– or, “Handling effects in Bluefin”
One of the promises of strongly-typed, pure functional programming is to “make invalid states unrepresentable”. We can broaden the slogan to “make invalid behaviours unrepresentable”. Indeed, that’s one of the purposes of effect systems in Haskell: to circumscribe an operation’s range of observable behaviours. Typically, effect systems provide a way of “handling” effects, that is, removing effects from the range of observable behaviours. Matt Parsons calls the technique for handling effects in the “MTL effect system” “plucking constraints”.
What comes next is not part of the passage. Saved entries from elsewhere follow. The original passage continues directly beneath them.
(** * Megawatts: the Discord rate-limit subsystem (src/core/ratelimit)

    A shallow embedding of the priority queue, the in-memory store, the
    request middleware and the orchestrator, followed by the properties
    proved about them.

    Conventions.
    - JavaScript numbers that hold counters, priorities and millisecond
      clocks are integers of [Z].
    - [Date.now()] is an explicit argument [now]; one call of a modelled
      method reads the clock as one instant.
    - An [async] method whose body runs without interleaving is a function
      from the state before to the state after; what it resolves with or
      throws is part of its result.
    - A promise is a cell of a store of promise states, named by its index;
      the [resolve]/[reject] pair of a promise is the handle [PromiseFn p].
    - A request object is stored by value; where the source overwrites a
      field of the object ([resolve], [reject], [priority], [retryCount],
      [bucketId]) the model stores the updated record. *)

From Stdlib Require Import ZArith Lia Ascii DecimalString.
From stdpp Require Import gmap strings list fin_maps sorting.

Local Open Scope Z_scope.

(* ===================================================================== *)
(** * Strings of the JavaScript runtime *)
(* ===================================================================== *)

(** [String(n)] for an integer [n], as used by template literals. *)
Definition string_of_Z (n : Z) : string :=
  NilZero.string_of_int (Z.to_int n).

(** [s.startsWith(p)]. *)
Fixpoint startsWith (p s : string) : bool :=
  match p, s with
  | EmptyString, _ => true
  | String a p', String b s' =>
      if Ascii.eqb a b then startsWith p' s' else false
  | String _ _, EmptyString => false
  end.

(** [s.includes(p)]. *)
Fixpoint includes (p s : string) : bool :=
  startsWith p s ||
  match s with
  | EmptyString => false
  | String _ s' => includes p s'
  end.

(* ===================================================================== *)
(** * types.ts *)
(* ===================================================================== *)

(** A JavaScript [Error]: its message and, for network errors, its code. *)
Record JsError := {
  message : string;
  code : option string;
}.

Definition mkError (msg : string) : JsError :=
  {| message := msg; code := None |}.

(** [HttpResponse.data], of which the source reads [message] and
    [retry_after]. *)
Record ResponseData := {
  data_message : option string;
  data_retry_after : option Z;
  data_payload : string;
}.

(** The state of a promise. *)
Inductive PromiseState :=
| Pending
| Fulfilled (value : option ResponseData)
| Rejected (reason : JsError).

(** A [resolve]/[reject] function held by a request: a callback the caller
    supplied, or the settling functions of promise [p]. *)
Inductive Settler :=
| CallerFn
| PromiseFn (p : nat).
(** * regex_discrete: the backtracking matcher of [regex.py]

    A shallow embedding of [src/regex.py]: the state classes and the
    construction of the state chain by [RegexFSM.__init__] over an explicit
    object heap, the tokenizer and the recursive matcher of
    [RegexFSM.check_string].

    Python strings are sequences of code points; a character is its code
    point, a natural number.  Loops and the recursion of [match] are
    modelled with fuel: a run returns a value, raises a Python exception,
    or runs out of fuel. *)

From Stdlib Require Import NArith String Ascii.
From stdpp Require Import base decidable option numbers list.

Local Open Scope N_scope.
Local Open Scope nat_scope.

(** ** Characters and strings *)

Abbreviation char := N (only parsing).
Abbreviation pystr := (list N) (only parsing).

(** A Python string literal, written as a Rocq string of one-byte characters. *)
Definition py (lit : string) : pystr :=
  N_of_ascii <$> list_ascii_of_string lit.

Definition dot : char := 46%N.   (* "." *)
Definition star : char := 42%N.  (* "*" *)
Definition plus : char := 43%N.  (* "+" *)

(** [c.isascii()] for a one-character string. *)
Definition isascii (c : char) : bool := (c <? 128)%N.

(** [c in "*+"] for a one-character string. *)
Definition in_star_plus (c : char) : bool := (c =? star)%N || (c =? plus)%N.

(** ** Outcomes of a run *)

Inductive exn : Set :=
| IndexError
| AttributeError.

Inductive outcome (A : Type) : Type :=
| Val (a : A)
| Raise (e : exn)
| OutOfFuel.
Arguments Val {A} a.
Arguments Raise {A} e.
Arguments OutOfFuel {A}.

#[global] Instance outcome_ret : MRet outcome := fun A a => Val a.
#[global] Instance outcome_bind : MBind outcome := fun A B k m =>
  match m with
  | Val a => k a
  | Raise e => Raise e
  | OutOfFuel => OutOfFuel
  end.

(** [l[i]] for an index that is not negative. *)
Definition getitem {A : Type} (l : list A) (i : nat) : outcome A :=
  match l !! i with
  | Some a => Val a
  | None => Raise IndexError
  end.

(** ** Tokens *)

(** A token is the pair [(ch, quant)]: [quant] is the string [""], ["*"]
    or ["+"]. *)
Abbreviation token := (N * list N)%type (only parsing).

(** The [while i < len(self.pattern)] loop of [check_string]. *)
Fixpoint tokenize (fuel : nat) (pattern : pystr) (i : nat)
    (tokens : list token) : outcome (list token) :=
  match fuel with
  | O => OutOfFuel
  | S fuel =>
    if i <? length pattern then
      ch ← getitem pattern i;
      '(quant, i) ←
        (if i + 1 <? length pattern then
           nxt ← getitem pattern (i + 1);
           if in_star_plus nxt then Val ([nxt], i + 2) else Val ([], i + 1)
         else Val ([], i + 1));
      tokenize fuel pattern i (tokens ++ [(ch, quant)])
    else Val tokens
  end.

(** ** The matcher *)

(** The local predicate [ok] of [match], for the atom [sym]. *)
Definition ok (sym c : char) : bool := (sym =? dot)%N || (c =? sym)%N.

(** The loop
[[
    while indx < len(s) and ok(s[indx]):
        indx += 1
        if match(pattern_ind+1, indx):
            return True
    return False
]]
    shared by the ["*"] and ["+"] branches; [k] is [match(pattern_ind+1, _)]. *)
Fixpoint match_while (fuel : nat) (k : nat → outcome bool) (okp : char → bool)
    (s : pystr) (indx : nat) : outcome bool :=
  match fuel with
  | O => OutOfFuel
  | S fuel =>
    if indx <? length s then
      c ← getitem s indx;
      if okp c then
        let indx := indx + 1 in
        b ← k indx;
        if (b : bool) then Val true else match_while fuel k okp s indx
      else Val false
    else Val false
  end.

(** The nested function [match(pattern_ind, str_ind)]. *)
Fixpoint match_ (fuel : nat) (tokens : list token) (s : pystr)
    (pattern_ind str_ind : nat) : outcome bool :=
  match fuel with
  | O => OutOfFuel
  | S fuel =>
    if pattern_ind =? length tokens then Val (str_ind =? length s)
    else
      '(sym, quant) ← getitem tokens pattern_ind;
      if bool_decide (quant = [star]) then
        b ← match_ fuel tokens s (pattern_ind + 1) str_ind;
        if (b : bool) then Val true
        else match_while fuel (match_ fuel tokens s (pattern_ind + 1))
                         (ok sym) s str_ind
      else if bool_decide (quant = [plus]) then
        if length s <=? str_ind then Val false
        else
          c ← getitem s str_ind;
          if negb (ok sym c) then Val false
          else
            let indx := str_ind + 1 in
            b ← match_ fuel tokens s (pattern_ind + 1) indx;
            if (b : bool) then Val true
            else match_while fuel (match_ fuel tokens s (pattern_ind + 1))
                             (ok sym) s indx
      else
        if str_ind <? length s then
          c ← getitem s str_ind;
          if ok sym c then match_ fuel tokens s (pattern_ind + 1) (str_ind + 1)
          else Val false
        else Val false
  end.

(** A [RegexFSM] instance: its only instance attribute is [pattern];
    [curr_state] is an attribute of the class. *)
Record RegexFSM : Set := { pattern : pystr }.

Definition check_string (fuel : nat) (self : RegexFSM) (s : pystr)
    : outcome bool :=
  tokens ← tokenize fuel (pattern self) 0 [];
  match_ fuel tokens s 0 0.

(** ** The state chain *)

(** What a variable or a list slot of the construction holds: [None] or a
    reference to a state object, the address of the object in the heap. *)
Inductive value : Set :=
| PyNone
| Ref (addr : nat).

#[global] Instance value_eq_dec : EqDecision value.
Proof. solve_decision. Defined.

(** The concrete subclasses of [State], each with its own attributes. *)
Inductive State_class : Set :=
| StartState
| TerminationState
| DotState
| AsciiState (symbol : char)
| StarState (base : value)
| PlusState (checking_state : value).

(** A state object: its class and the list [next_states] that
    [State.__init__] creates empty. *)
Record State : Set := { cls : State_class; next_states : list value }.

Abbreviation heap := (list State) (only parsing).

(** Calling a state class: the new object is allocated at a fresh address. *)
Definition new (c : State_class) (h : heap) : value * heap :=
  (Ref (length h), h ++ [{| cls := c; next_states := [] |}]).

(** [st.next_states.append(v)] on the object [st]. *)
Definition append (v : value) (st : State) : State :=
  {| cls := cls st; next_states := next_states st ++ [v] |}.

(** [prev_state.next_states.append(v)]: looking [next_states] up on [None]
    raises [AttributeError]. *)
Definition append_next (prev_state v : value) (h : heap) : outcome heap :=
  match prev_state with
  | PyNone => Raise AttributeError
  | Ref a => Val (alter (append v) a h)
  end.

(** The class attribute [RegexFSM.curr_state]: the one [StartState] object
    created when the class body runs, at address 0 of [heap0]. *)
Definition curr_state : value := Ref 0.
Definition heap0 : heap := [{| cls := StartState; next_states := [] |}].

(** [RegexFSM.__init_next_state]: the function ends without a [return] when
    no test succeeds, so the call evaluates to [None]. *)
Definition __init_next_state (next_token : char)
    (prev_state tmp_next_state : value) (h : heap) : value * heap :=
  if (next_token =? dot)%N then new DotState h
  else if (next_token =? star)%N then new (StarState tmp_next_state) h
  else if (next_token =? plus)%N then new (PlusState tmp_next_state) h
  else if isascii next_token then new (AsciiState next_token) h
  else (PyNone, h).

(** The [for ch in regex_expr] loop of [RegexFSM.__init__]; it returns the
    last [prev_state].  The heap keeps what was done before an exception. *)
Fixpoint init_loop (regex_expr : pystr) (prev_state tmp_state : value)
    (h : heap) : outcome value * heap :=
  match regex_expr with
  | [] => (Val prev_state, h)
  | ch :: regex_expr =>
    let '(new_state, h) := __init_next_state ch prev_state tmp_state h in
    match append_next prev_state new_state h with
    | Val h => init_loop regex_expr new_state new_state h
    | Raise e => (Raise e, h)
    | OutOfFuel => (OutOfFuel, h)
    end
  end.

(** [RegexFSM.__init__]: [RegexFSM(regex_expr)] run in the heap [h]. *)
Definition __init__ (regex_expr : pystr) (h : heap)
    : outcome RegexFSM * heap :=
  match init_loop regex_expr curr_state curr_state h with
  | (Val prev_state, h) =>
    match prev_state with
    | PyNone => (Raise AttributeError, h)
    | Ref _ =>
      let '(term, h) := new TerminationState h in
      match append_next prev_state term h with
      | Val h => (Val {| pattern := regex_expr |}, h)
      | Raise e => (Raise e, h)
      | OutOfFuel => (OutOfFuel, h)
      end
    end
  | (Raise e, h) => (Raise e, h)
  | (OutOfFuel, h) => (OutOfFuel, h)
  end.

(** ** The matcher with its recursive calls recorded *)

(** One recursive call of [match]: the arguments of the invocation that
    makes the call, and the arguments it passes. *)
Record call : Set := { caller : nat * nat; callee : nat * nat }.

(** A recursive call run from the invocation [here], put in front of the
    calls made below it. *)
Definition traced (here there : nat * nat) (run : outcome (bool * list call))
    : outcome (bool * list call) :=
  '(b, log) ← run;
  Val (b, {| caller := here; callee := there |} :: log).

Fixpoint match_while_log (fuel : nat) (k : nat → outcome (bool * list call))
    (okp : char → bool) (s : pystr) (indx : nat)
    : outcome (bool * list call) :=
  match fuel with
  | O => OutOfFuel
  | S fuel =>
    if indx <? length s then
      c ← getitem s indx;
      if okp c then
        let indx := indx + 1 in
        '(b, log) ← k indx;
        if (b : bool) then Val (true, log)
        else
          '(b, log') ← match_while_log fuel k okp s indx;
          Val (b, log ++ log')
      else Val (false, [])
    else Val (false, [])
  end.

(** [match_] again, returning with the result every recursive call of the
    run, in the order the calls are made. *)
Fixpoint match_log (fuel : nat) (tokens : list token) (s : pystr)
    (pattern_ind str_ind : nat) : outcome (bool * list call) :=
  match fuel with
  | O => OutOfFuel
  | S fuel =>
    let recur indx :=
      traced (pattern_ind, str_ind) (pattern_ind + 1, indx)
             (match_log fuel tokens s (pattern_ind + 1) indx) in
    if pattern_ind =? length tokens then Val (str_ind =? length s, [])
    else
      '(sym, quant) ← getitem tokens pattern_ind;
      if bool_decide (quant = [star]) then
        '(b, log) ← recur str_ind;
        if (b : bool) then Val (true, log)
        else
          '(b, log') ← match_while_log fuel recur (ok sym) s str_ind;
          Val (b, log ++ log')
      else if bool_decide (quant = [plus]) then
        if length s <=? str_ind then Val (false, [])
        else
          c ← getitem s str_ind;
          if negb (ok sym c) then Val (false, [])
          else
            let indx := str_ind + 1 in
            '(b, log) ← recur indx;
            if (b : bool) then Val (true, log)
            else
              '(b, log') ← match_while_log fuel recur (ok sym) s indx;
              Val (b, log ++ log')
      else
        if str_ind <? length s then
          c ← getitem s str_ind;
          if ok sym c then recur (str_ind + 1) else Val (false, [])
        else Val (false, [])
  end.

(** The result of a recorded run. *)
Definition forget (run : outcome (bool * list call)) : outcome bool :=
  '(b, _) ← run; Val b.

(** ** What the loops compute *)

(** The tokens of a pattern, by recursion on the pattern: what [tokenize]
    returns (lemma [tokenize_tokens_of]). *)
Fixpoint tokens_of (p : pystr) : list token :=
  match p with
  | [] => []
  | ch :: tl =>
    match tl with
    | nxt :: rest =>
      if in_star_plus nxt then (ch, [nxt]) :: tokens_of rest
      else (ch, []) :: tokens_of tl
    | [] => (ch, []) :: tokens_of tl
    end
  end.

(** The tries of [match_while] on the rest [w] of the input: after one
    accepted character, after two, ... *)
Fixpoint scan (k : pystr → bool) (okp : char → bool) (w : pystr) : bool :=
  match w with
  | [] => false
  | c :: w => okp c && (k w || scan k okp w)
  end.

(** What [match_] returns on the tokens from [pattern_ind] and the input
    from [str_ind] (lemma [match_accepts]). *)
Fixpoint accepts (tokens : list token) (w : pystr) : bool :=
  match tokens with
  | [] => bool_decide (w = [])
  | (sym, quant) :: tokens =>
    if bool_decide (quant = [star]) then
      accepts tokens w || scan (accepts tokens) (ok sym) w
    else if bool_decide (quant = [plus]) then
      match w with
      | [] => false
      | c :: w => ok sym c && (accepts tokens w || scan (accepts tokens) (ok sym) w)
      end
    else
      match w with
      | [] => false
      | c :: w => ok sym c && accepts tokens w
      end
  end.

(** [check_string] returns [b]: every run with fuel enough ends with the
    value [b]; no exception, no run that goes on for ever. *)
Definition returns (self : RegexFSM) (s : pystr) (b : bool) : Prop :=
  ∃ n, ∀ fuel, n ≤ fuel → check_string fuel self s = Val b.

(** ** The scan of the tokenizer *)

(** The character after an atom is its quantifier. *)
Definition head_quant (tl : pystr) : bool :=
  match tl with
  | nxt :: _ => in_star_plus nxt
  | [] => false
  end.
The Bluefin effect system, like MTL, uses a system of constraints to track effects and allows effects to be handled, reducing the range of observable behaviours. Let’s have a look at how that works, after first looking at how it works in transformers and MTL, for comparison.
How does handling effects look in the context of transformers in Haskell? Consider the operation
operTrans :: ExceptT String (State Int) ()The possible behaviour of such an operation is “manipulating an Int
state, eventually terminating with a () unless a String exception
was thrown”. So far so good. But the story gets even better: we can
handle effects, to reduce the range of valid behaviour. For
example, we could choose to handle the exception by adding the length
of the thrown String to the Int state, as follows:
handleLengthTrans ::
ExceptT String (State Int) () -> State Int ()
handleLengthTrans m = do
e <- runExceptT m
case e of
Left s -> modify (+ length s)
Right () -> pure ()Then handleLengthTrans operTrans :: State Int (). We have reduced
the range of possible behaviour to “manipulate an Int state but do
not (observably) throw an exception” (despite the fact that the
implementation uses an exception).
Typically, however, we don’t want to write concrete monad transformer stacks. One alternative is MTL-style constraints, for example:
operMTL ::
(MonadError String m, MonadState Int m) => m ()Exactly the same implementation as handleLengthTrans works for this
MTL-style function too, although the type is an MTL-style one.
handleLengthMTL ::
MonadState Int m => ExceptT String m () -> m ()
handleLengthMTL m = do
e <- runExceptT m
case e of
Left s -> modify (+ length s)
Right () -> pure ()Then handleLengthMTL operMTL :: MonadState Int m => m (). Again, the
possible behaviour is “manipulate an Int state but do not
(observably) throw an exception”.
How does this business with MonadError and MonadState work to
allow us to handle an effect? Well, that’s the technique that Matt
calls “plucking constraints”. Let’s consider the two types involved,
renaming the type variable in operMTL from m to m' to avoid
confusion.
operMTL ::
(MonadError String m', MonadState Int m') => m' ()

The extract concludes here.